- Your goal
Show all lines below holding the string "proxy".

Start of Exercise data

Lemma config_resource_bounds_witness :
  ConcurrentBroadcastLimit_get (cfg_max_concurrent_broadcasts (config_of sample_cli)) ≤ 64.
Proof.
  destruct (config_resource_bounds (config_of sample_cli) sample_valid)
    as (_ & _ & _ & _ & _ & H & _). apply H. vm_compute. reflexivity.
Defined.

Lemma config_endpoints_separated_witness :
  distinct_targets (cfg_upstream (config_of sample_cli)) (endpoint_of (cfg_listen (config_of sample_cli)))
  ∧ ∃ relay, cfg_relay_endpoint (config_of sample_cli) = Some relay
             ∧ distinct_targets relay (cfg_upstream (config_of sample_cli)).
Proof.
  destruct (config_endpoints_separated (config_of sample_cli) sample_valid) as [H1 H2];
    [vm_compute; repeat split; congruence|].
  split; [exact H1|]. destruct (H2 eq_refl) as (relay & Hr & Hd & _). exists relay. split; [exact Hr|exact Hd].
Defined.
(* ===== verification/Serde.v ===== *)
(** * The JSON interface of the proxy (serde and serde_json)

    [serde_json] is a dependency, so only its data model is a type here and its
    two functions are parameters: [from_slice], one per deserialised type, as
    the class [Deserialize], and [to_vec] as the class [Serialize]. What the
    proxy relies on is the class [SerializeLaws]. *)

From S2P Require Import Prelude.

Open Scope N_scope.

(** [serde_json::Number]: an integer, or an [f64] given by its bit pattern. *)
Inductive Number : Type :=
| Int (z : Z)
| Float (bits : N).

#[export] Instance Number_eq_dec : EqDecision Number.
Proof. solve_decision. Defined.

(** [serde_json::Value] *)
Inductive Value : Type :=
| Null
| Bool (b : bool)
| Num (n : Number)
| Str (s : str)
| Array (values : list Value)
| Object (members : list (str * Value)).

(** [Number::is_i64] and [Number::is_u64] *)
Definition is_i64 (n : Number) : bool :=
  match n with
  | Int z => ((-9223372036854775808 <=? z) && (z <=? 9223372036854775807))%Z
  | Float _ => false
  end.

Definition is_u64 (n : Number) : bool :=
  match n with
  | Int z => ((0 <=? z) && (z <=? 18446744073709551615))%Z
  | Float _ => false
  end.

(** [Value::as_str] *)
Definition as_str (v : Value) : option str :=
  match v with Str s => Some s | _ => None end.

(** [serde_json::from_slice::<T>]; [None] is any deserialisation error. *)
Class Deserialize (T : Type) : Type := from_slice : bytes → option T.

(** [serde_json::to_vec] and [serde_json::to_string] on a [Value]; neither
    fails on a [Value]. *)
Class Serialize : Type := to_vec : Value → bytes.

Definition newline : byte := u8 10.

(** A scalar with an exact JSON representation: what request IDs are made of. *)
Definition exact_scalar (v : Value) : Prop :=
  match v with
  | Null | Bool _ | Str _ => True
  | Num n => is_i64 n = true ∨ is_u64 n = true
  | Array _ | Object _ => False
  end.

(** Documented behaviour of [serde_json]: compact output never contains a raw
    line feed, output is never empty, and exact scalars read back unchanged. *)
Class SerializeLaws `{Serialize} `{Deserialize Value} : Prop := {
  to_vec_no_newline : ∀ v, newline ∉ to_vec v;
  to_vec_nonempty : ∀ v, to_vec v ≠ [];
  from_slice_to_vec : ∀ v, exact_scalar v → from_slice (to_vec v) = Some v
}.

Lemma to_vec_scalar_inj `{SerializeLaws} (v w : Value) :
  exact_scalar v → exact_scalar w → to_vec v = to_vec w → v = w.
Proof.
  intros Hv%from_slice_to_vec Hw%from_slice_to_vec E. rewrite E in Hv. congruence.
Qed.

End of Exercise data

- Task response
(** * The JSON interface of the proxy (serde and serde_json)
    proxy relies on is the class [SerializeLaws]. *)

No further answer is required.